Work instruction:
Set out exactly every line of the entries below, starting at the line that holds "(stop (core s)" and stopping after the line that holds "rewrite (proj2 (Z.eqb_neq".

Records for the task:
(** [byTarget_[idx].locatedAt]; the indices are in range ([indices_ok] below). *)
Definition locationOf (entries : list Entry) (idx : Z) : Z :=
  match lget entries idx with Some e => locatedAt e | None => 0 end.
Definition setEntries `{!StdSort} (m : PointerMap) (entries : list Entry) : PointerMap :=
  let sorted := std_sort (byKey pointsTo) entries in
  mkMap sorted (std_sort (byKey (locationOf sorted)) (u32 <$> seqZ 0 (len sorted)))
    (map_modules m) (map_truncated m).
Definition setModules (m : PointerMap) (ms : list ModuleInfo) : PointerMap :=
  mkMap (byTarget m) (byLocated m) ms (map_truncated m).
Definition setTruncated (m : PointerMap) (t : bool) : PointerMap :=
  mkMap (byTarget m) (byLocated m) (map_modules m) t.

Definition valueAt (m : PointerMap) (addr : Z) : option Z :=
  match byLocated m !! lower_bound (locationOf (byTarget m)) (byLocated m) addr with
  | Some idx =>
      if locationOf (byTarget m) idx =? addr
      then pointsTo <$> lget (byTarget m) idx
      else None
  | None => None
  end.
Definition moduleBase (m : PointerMap) (name : bytes) : Z :=
  match List.find (λ x, bytes_eqb (mod_name x) name) (map_modules m) with
  | Some x => mod_base x | None => 0
  end.
Fixpoint resolveOffsets (m : PointerMap) (addr : Z) (offs : list Z) : Z :=
  match offs with
  | [] => addr
  | off :: offs =>
      match valueAt m addr with
      | Some v => if v =? 0 then 0 else resolveOffsets m (u64 (v + off)) offs
      | None => 0
      end
  end.
Definition resolve (m : PointerMap) (p : PointerPath) : Z :=
  if bool_decide (path_module p = []) then resolveOffsets m (path_baseOffset p) (path_offsets p)
  else let base := moduleBase m (path_module p) in
       if base =? 0 then 0 else resolveOffsets m (u64 (base + path_baseOffset p)) (path_offsets p).
Lemma run_frame n : ∀ es a ch anc i j rest c pass,
  stop c = false → slice_of i j = es → (i ≤ j ≤ length (byTarget map))%nat → len rest + 1 + Z.of_nat n = pass →
  ∃ s, rtc (machineStep pass) (mkSearch (mkFrame a i j :: rest) ch anc c) s ∧
    core s = untilStop (exploreBody n a ch anc) es c ∧
    (stop (core s) = false → s = mkSearch (mkFrame a j j :: rest) ch anc (core s)).
Proof using Hsorted Hok Hmax.
  induction n as [n IHn] using lt_wf_ind. induction es as [|e es IHes]; intros a ch anc i j rest c pass Hc Hs Hij Hp.
  { apply slice_nil in Hs as ->; [|done]. eexists. split; [apply rtc_refl|]. done. }
  destruct (slice_cons i j e es Hs) as (Hne & He & Hs').
  assert (running (mkSearch (mkFrame a i j :: rest) ch anc c) = true) as Hrun by (unfold running; cbn; by rewrite Hc).
  pose proof (machine_step pass _ Hrun) as Hstep. rewrite (iter_visit pass a i j rest ch anc c e Hne He) in Hstep.
  cbn [untilStop]. destruct n as [|n]; cbn [exploreBody]; unfold leaf, inner; cbv zeta in Hstep |- *.
  - destruct (stop (tick c)) eqn:Ht; [eexists; split; [by apply rtc_once|]; cbn; rewrite Ht; split; [done|congruence]|].
    rewrite (proj2 (Z.eqb_eq _ _)) in Hstep by lia.
    destruct (stop (record e (offsetFrom a e :: ch) (tick c))) eqn:Hr.
    + eexists; split; [by apply rtc_once|]. cbn. rewrite Hr. split; [done|congruence].
    + assert (stop (withDeeper (record e (offsetFrom a e :: ch) (tick c)) (deeper (record e (offsetFrom a e :: ch) (tick c)) || fresh anc e)) = false) as Hd by exact Hr.
      rewrite Hd. destruct (IHes a ch anc (S i) j rest _ pass Hd Hs' ltac:(lia) Hp) as (s & H1 & H2 & H3).
      exists s. split; [by eapply rtc_l|]. done.
  - destruct (stop (tick c)) eqn:Ht; [eexists; split; [by apply rtc_once|]; cbn; rewrite Ht; split; [done|congruence]|].
    rewrite (proj2 (Z.eqb_neq _ _)) in Hstep by lia. destruct (fresh anc e).
    2:{ rewrite Ht. destruct (IHes a ch anc (S i) j rest _ pass Ht Hs' ltac:(lia) Hp) as (s & H1 & H2 & H3).
        exists s. split; [by eapply rtc_l|]. done. }
    assert (0 ≤ locatedAt e ≤ UINTPTR_MAX) as Hloc.
    { rewrite Forall_lookup in Hok. destruct (Hok i e He). lia_w. }
    pose proof (window_slice (locatedAt e) Hsorted Hmax Hloc) as Hw.
    destruct (window map config (locatedAt e)) as [lo hi]. destruct Hw as [Hw Hlh].
    destruct (IHn n ltac:(lia) _ (locatedAt e) (offsetFrom a e :: ch) (locatedAt e :: anc) lo hi
                (mkFrame a (S i) j :: rest) (tick c) pass Ht Hw Hlh) as (s1 & H1 & H2 & H3); [rewrite len_cons; lia|].
    assert (core s1 = explore n (locatedAt e) (offsetFrom a e :: ch) (locatedAt e :: anc) (tick c)) as Hcore by (rewrite H2; by destruct n).
    rewrite <- Hcore. destruct (stop (core s1)) eqn:Hst.
    { exists s1. split; [by eapply rtc_l|]. split; [done|congruence]. }
    specialize (H3 eq_refl). assert (running s1 = true) as Hrun1 by (rewrite H3; unfold running; cbn; by rewrite Hst).
    pose proof (machine_step pass _ Hrun1) as Hstep1.
    assert (iter pass s1 = mkSearch (mkFrame a (S i) j :: rest) ch anc (core s1)) as Hpop by (rewrite H3; apply iter_pop).
    rewrite Hpop in Hstep1.
    destruct (IHes a ch anc (S i) j rest _ pass Hst Hs' ltac:(lia) Hp) as (s & H4 & H5 & H6).
    exists s. split; [|done]. eapply rtc_l; [exact Hstep|]. etransitivity; [exact H1|]. by eapply rtc_l.
Qed.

Solution to this task:
    (stop (core s) = false → s = mkSearch (mkFrame a j j :: rest) ch anc (core s)).
Proof using Hsorted Hok Hmax.
  induction n as [n IHn] using lt_wf_ind. induction es as [|e es IHes]; intros a ch anc i j rest c pass Hc Hs Hij Hp.
  { apply slice_nil in Hs as ->; [|done]. eexists. split; [apply rtc_refl|]. done. }
  destruct (slice_cons i j e es Hs) as (Hne & He & Hs').
  assert (running (mkSearch (mkFrame a i j :: rest) ch anc c) = true) as Hrun by (unfold running; cbn; by rewrite Hc).
  pose proof (machine_step pass _ Hrun) as Hstep. rewrite (iter_visit pass a i j rest ch anc c e Hne He) in Hstep.
  cbn [untilStop]. destruct n as [|n]; cbn [exploreBody]; unfold leaf, inner; cbv zeta in Hstep |- *.
  - destruct (stop (tick c)) eqn:Ht; [eexists; split; [by apply rtc_once|]; cbn; rewrite Ht; split; [done|congruence]|].
    rewrite (proj2 (Z.eqb_eq _ _)) in Hstep by lia.
    destruct (stop (record e (offsetFrom a e :: ch) (tick c))) eqn:Hr.
    + eexists; split; [by apply rtc_once|]. cbn. rewrite Hr. split; [done|congruence].
    + assert (stop (withDeeper (record e (offsetFrom a e :: ch) (tick c)) (deeper (record e (offsetFrom a e :: ch) (tick c)) || fresh anc e)) = false) as Hd by exact Hr.
      rewrite Hd. destruct (IHes a ch anc (S i) j rest _ pass Hd Hs' ltac:(lia) Hp) as (s & H1 & H2 & H3).
      exists s. split; [by eapply rtc_l|]. done.
  - destruct (stop (tick c)) eqn:Ht; [eexists; split; [by apply rtc_once|]; cbn; rewrite Ht; split; [done|congruence]|].
    rewrite (proj2 (Z.eqb_neq _ _)) in Hstep by lia. destruct (fresh anc e).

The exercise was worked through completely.